Activity: Give every line of the listing back, exactly as written.

Provided records:

(** * CrowdShield: routing, risk scoring and fusion, turn narration

    A shallow embedding of the algorithmic core of the evacuation copilot:
    [src/fusion_engine.py], [src/risk_disaster.py], [src/risk_crowd.py],
    [src/routing.py] and the turn classification and routing block of
    [app.py].

    Numbers.  Python's [float] is IEEE 754 binary64.  Every function below is
    written once, over an interface [PyFloat] of the arithmetic and the
    comparisons the source uses, and that interface has two instances:
    - [Q], exact rational arithmetic, in which the general theorems are
      proved (every finite binary64 value is a rational, and the comparisons
      of the source against its constants are exact);
    - [float], Rocq's primitive binary64 numbers with round-to-nearest-even,
      on which the concrete scenarios are evaluated as Python evaluates them.

    Dictionaries ([i18n], the weather record, the threshold table) are
    [gmap]s keyed by strings.  Exceptions are values of [result]. *)

From stdpp Require Import gmap strings list.
From Stdlib Require Import QArith Qminmax Qround Floats Lia Lqa.

Set Warnings "-inexact-float".

(** ** The numeric interface *)

Class PyFloat (T : Type) := {
  of_int : Z -> T;
  fadd : T -> T -> T;
  fsub : T -> T -> T;
  fmul : T -> T -> T;
  fdiv : T -> T -> T;
  fltb : T -> T -> bool;
  fleb : T -> T -> bool;
  feqb : T -> T -> bool;
  (* [x < float("inf")] *)
  flt_inf : T -> bool
}.

Declare Scope py_scope.
Delimit Scope py_scope with py.
Notation "x + y" := (fadd x y) : py_scope.
Notation "x - y" := (fsub x y) : py_scope.
Notation "x * y" := (fmul x y) : py_scope.
Notation "x / y" := (fdiv x y) : py_scope.
Notation "x <? y" := (fltb x y) : py_scope.
Notation "x <=? y" := (fleb x y) : py_scope.
Notation "x >? y" := (fltb y x) : py_scope.
Notation "x >=? y" := (fleb y x) : py_scope.
Notation "x =? y" := (feqb x y) : py_scope.

(** A decimal literal [m / 10^e] of the source.  Both [m] and [10^e] are
    below [2^53] for every literal used here, so the correctly rounded
    binary64 quotient is the value Python's parser gives the literal. *)
Definition dec `{PyFloat T} (m : Z) (e : nat) : T :=
  (of_int m / of_int (10 ^ Z.of_nat e))%py.

(** Python's [max(a, b)] and [min(a, b)] keep the first argument unless the
    second is strictly larger (smaller). *)
Definition pymax `{PyFloat T} (a b : T) : T := if (b >? a)%py then b else a.
Definition pymin `{PyFloat T} (a b : T) : T := if (b <? a)%py then b else a.

#[export] Instance Q_PyFloat : PyFloat Q := {
  of_int := inject_Z;
  fadd := Qplus;
  fsub := Qminus;
  fmul := Qmult;
  fdiv := Qdiv;
  fltb := fun a b => negb (Qle_bool b a);
  fleb := Qle_bool;
  feqb := Qeq_bool;
  flt_inf := fun _ => true
}.

(** [float(z)] of a Python int: the nearest binary64 number, ties to
    even. *)
Definition float_of_int (z : Z) : float :=
  SF2Prim (SpecFloat.binary_normalize prec emax z 0 false).

#[export] Instance float_PyFloat : PyFloat float := {
  of_int := float_of_int;
  fadd := PrimFloat.add;
  fsub := PrimFloat.sub;
  fmul := PrimFloat.mul;
  fdiv := PrimFloat.div;
  fltb := PrimFloat.ltb;
  fleb := PrimFloat.leb;
  feqb := PrimFloat.eqb;
  flt_inf := fun x => PrimFloat.ltb x infinity
}.

(** Exceptions: a call either returns or raises. *)
Inductive result (A : Type) : Type :=
| Ok (a : A)
| Raise (exn : string).
Arguments Ok {A} a.
Arguments Raise {A} exn.

#[export] Instance result_ret : MRet result := fun _ a => Ok a.
#[export] Instance result_bind : MBind result := fun _ _ k r =>
  match r with
  | Ok a => k a
  | Raise e => Raise e
  end.

(** [try: body except Exception: handler]. *)
Definition try_except {A} (body : result A) (handler : A) : A :=
  match body with
  | Ok a => a
  | Raise _ => handler
  end.

(** [d[key]] on a dictionary: [KeyError] when the key is absent. *)
Definition getitem {V} (d : gmap string V) (key : string) : result V :=
  match d !! key with
  | Some v => Ok v
  | None => Raise "KeyError"
  end.

(** [i18n.get(key, default) if i18n else default]: a dictionary is truthy
    when it is not empty. *)
Definition i18n_get (i18n : option (gmap string string)) (key dflt : string)
  : string :=
  match i18n with
  | Some d => if bool_decide (d = ∅) then dflt else default dflt (d !! key)
  | None => dflt
  end.

(** ** src/fusion_engine.py *)

Section Fusion.
Context {T : Type} `{PyFloat T}.

Definition combined_score (disaster_score crowd_score : T) : T :=
  pymax disaster_score (crowd_score * dec 9 1)%py.

Definition fuse (disaster_score crowd_score : T)
    (i18n : option (gmap string string)) : string * list string :=
  let combined := combined_score disaster_score crowd_score in
  let tr := i18n_get i18n in
  if (combined <? dec 2 1)%py then
    (tr "low" "Low",
     [tr "rec_monitor" "Monitor conditions";
      tr "rec_updates" "Send updates to residents"])
  else if (combined <? dec 5 1)%py then
    (tr "medium" "Medium",
     [tr "rec_prepare" "Prepare shelters";
      tr "rec_limit" "Advise limited movement"])
  else if (combined <? dec 8 1)%py then
    (tr "high" "High",
     [tr "rec_evac" "Activate evacuation protocol";
      tr "rec_vulnerable" "Prioritize vulnerable groups"])
  else
    (tr "critical" "Critical",
     [tr "rec_immediate" "Immediate evacuation";
      tr "rec_services" "Deploy emergency services";
      tr "rec_broadcast" "Activate emergency broadcast"]).

End Fusion.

Result:
(** * CrowdShield: routing, risk scoring and fusion, turn narration

    A shallow embedding of the algorithmic core of the evacuation copilot:
    [src/fusion_engine.py], [src/risk_disaster.py], [src/risk_crowd.py],
    [src/routing.py] and the turn classification and routing block of
    [app.py].

    Numbers.  Python's [float] is IEEE 754 binary64.  Every function below is
    written once, over an interface [PyFloat] of the arithmetic and the
    comparisons the source uses, and that interface has two instances:
    - [Q], exact rational arithmetic, in which the general theorems are
      proved (every finite binary64 value is a rational, and the comparisons
      of the source against its constants are exact);
    - [float], Rocq's primitive binary64 numbers with round-to-nearest-even,
      on which the concrete scenarios are evaluated as Python evaluates them.

    Dictionaries ([i18n], the weather record, the threshold table) are
    [gmap]s keyed by strings.  Exceptions are values of [result]. *)

From stdpp Require Import gmap strings list.
From Stdlib Require Import QArith Qminmax Qround Floats Lia Lqa.

Set Warnings "-inexact-float".

(** ** The numeric interface *)

Class PyFloat (T : Type) := {
  of_int : Z -> T;
  fadd : T -> T -> T;
  fsub : T -> T -> T;
  fmul : T -> T -> T;
  fdiv : T -> T -> T;
  fltb : T -> T -> bool;
  fleb : T -> T -> bool;
  feqb : T -> T -> bool;
  (* [x < float("inf")] *)
  flt_inf : T -> bool
}.

Declare Scope py_scope.
Delimit Scope py_scope with py.
Notation "x + y" := (fadd x y) : py_scope.
Notation "x - y" := (fsub x y) : py_scope.
Notation "x * y" := (fmul x y) : py_scope.
Notation "x / y" := (fdiv x y) : py_scope.
Notation "x <? y" := (fltb x y) : py_scope.
Notation "x <=? y" := (fleb x y) : py_scope.
Notation "x >? y" := (fltb y x) : py_scope.
Notation "x >=? y" := (fleb y x) : py_scope.
Notation "x =? y" := (feqb x y) : py_scope.

(** A decimal literal [m / 10^e] of the source.  Both [m] and [10^e] are
    below [2^53] for every literal used here, so the correctly rounded
    binary64 quotient is the value Python's parser gives the literal. *)
Definition dec `{PyFloat T} (m : Z) (e : nat) : T :=
  (of_int m / of_int (10 ^ Z.of_nat e))%py.

(** Python's [max(a, b)] and [min(a, b)] keep the first argument unless the
    second is strictly larger (smaller). *)
Definition pymax `{PyFloat T} (a b : T) : T := if (b >? a)%py then b else a.
Definition pymin `{PyFloat T} (a b : T) : T := if (b <? a)%py then b else a.

#[export] Instance Q_PyFloat : PyFloat Q := {
  of_int := inject_Z;
  fadd := Qplus;
  fsub := Qminus;
  fmul := Qmult;
  fdiv := Qdiv;
  fltb := fun a b => negb (Qle_bool b a);
  fleb := Qle_bool;
  feqb := Qeq_bool;
  flt_inf := fun _ => true
}.

(** [float(z)] of a Python int: the nearest binary64 number, ties to
    even. *)
Definition float_of_int (z : Z) : float :=
  SF2Prim (SpecFloat.binary_normalize prec emax z 0 false).

#[export] Instance float_PyFloat : PyFloat float := {
  of_int := float_of_int;
  fadd := PrimFloat.add;
  fsub := PrimFloat.sub;
  fmul := PrimFloat.mul;
  fdiv := PrimFloat.div;
  fltb := PrimFloat.ltb;
  fleb := PrimFloat.leb;
  feqb := PrimFloat.eqb;
  flt_inf := fun x => PrimFloat.ltb x infinity
}.

(** Exceptions: a call either returns or raises. *)
Inductive result (A : Type) : Type :=
| Ok (a : A)
| Raise (exn : string).
Arguments Ok {A} a.
Arguments Raise {A} exn.

#[export] Instance result_ret : MRet result := fun _ a => Ok a.
#[export] Instance result_bind : MBind result := fun _ _ k r =>
  match r with
  | Ok a => k a
  | Raise e => Raise e
  end.

(** [try: body except Exception: handler]. *)
Definition try_except {A} (body : result A) (handler : A) : A :=
  match body with
  | Ok a => a
  | Raise _ => handler
  end.

(** [d[key]] on a dictionary: [KeyError] when the key is absent. *)
Definition getitem {V} (d : gmap string V) (key : string) : result V :=
  match d !! key with
  | Some v => Ok v
  | None => Raise "KeyError"
  end.

(** [i18n.get(key, default) if i18n else default]: a dictionary is truthy
    when it is not empty. *)
Definition i18n_get (i18n : option (gmap string string)) (key dflt : string)
  : string :=
  match i18n with
  | Some d => if bool_decide (d = ∅) then dflt else default dflt (d !! key)
  | None => dflt
  end.

(** ** src/fusion_engine.py *)

Section Fusion.
Context {T : Type} `{PyFloat T}.

Definition combined_score (disaster_score crowd_score : T) : T :=
  pymax disaster_score (crowd_score * dec 9 1)%py.

Definition fuse (disaster_score crowd_score : T)
    (i18n : option (gmap string string)) : string * list string :=
  let combined := combined_score disaster_score crowd_score in
  let tr := i18n_get i18n in
  if (combined <? dec 2 1)%py then
    (tr "low" "Low",
     [tr "rec_monitor" "Monitor conditions";
      tr "rec_updates" "Send updates to residents"])
  else if (combined <? dec 5 1)%py then
    (tr "medium" "Medium",
     [tr "rec_prepare" "Prepare shelters";
      tr "rec_limit" "Advise limited movement"])
  else if (combined <? dec 8 1)%py then
    (tr "high" "High",
     [tr "rec_evac" "Activate evacuation protocol";
      tr "rec_vulnerable" "Prioritize vulnerable groups"])
  else
    (tr "critical" "Critical",
     [tr "rec_immediate" "Immediate evacuation";
      tr "rec_services" "Deploy emergency services";
      tr "rec_broadcast" "Activate emergency broadcast"]).

End Fusion.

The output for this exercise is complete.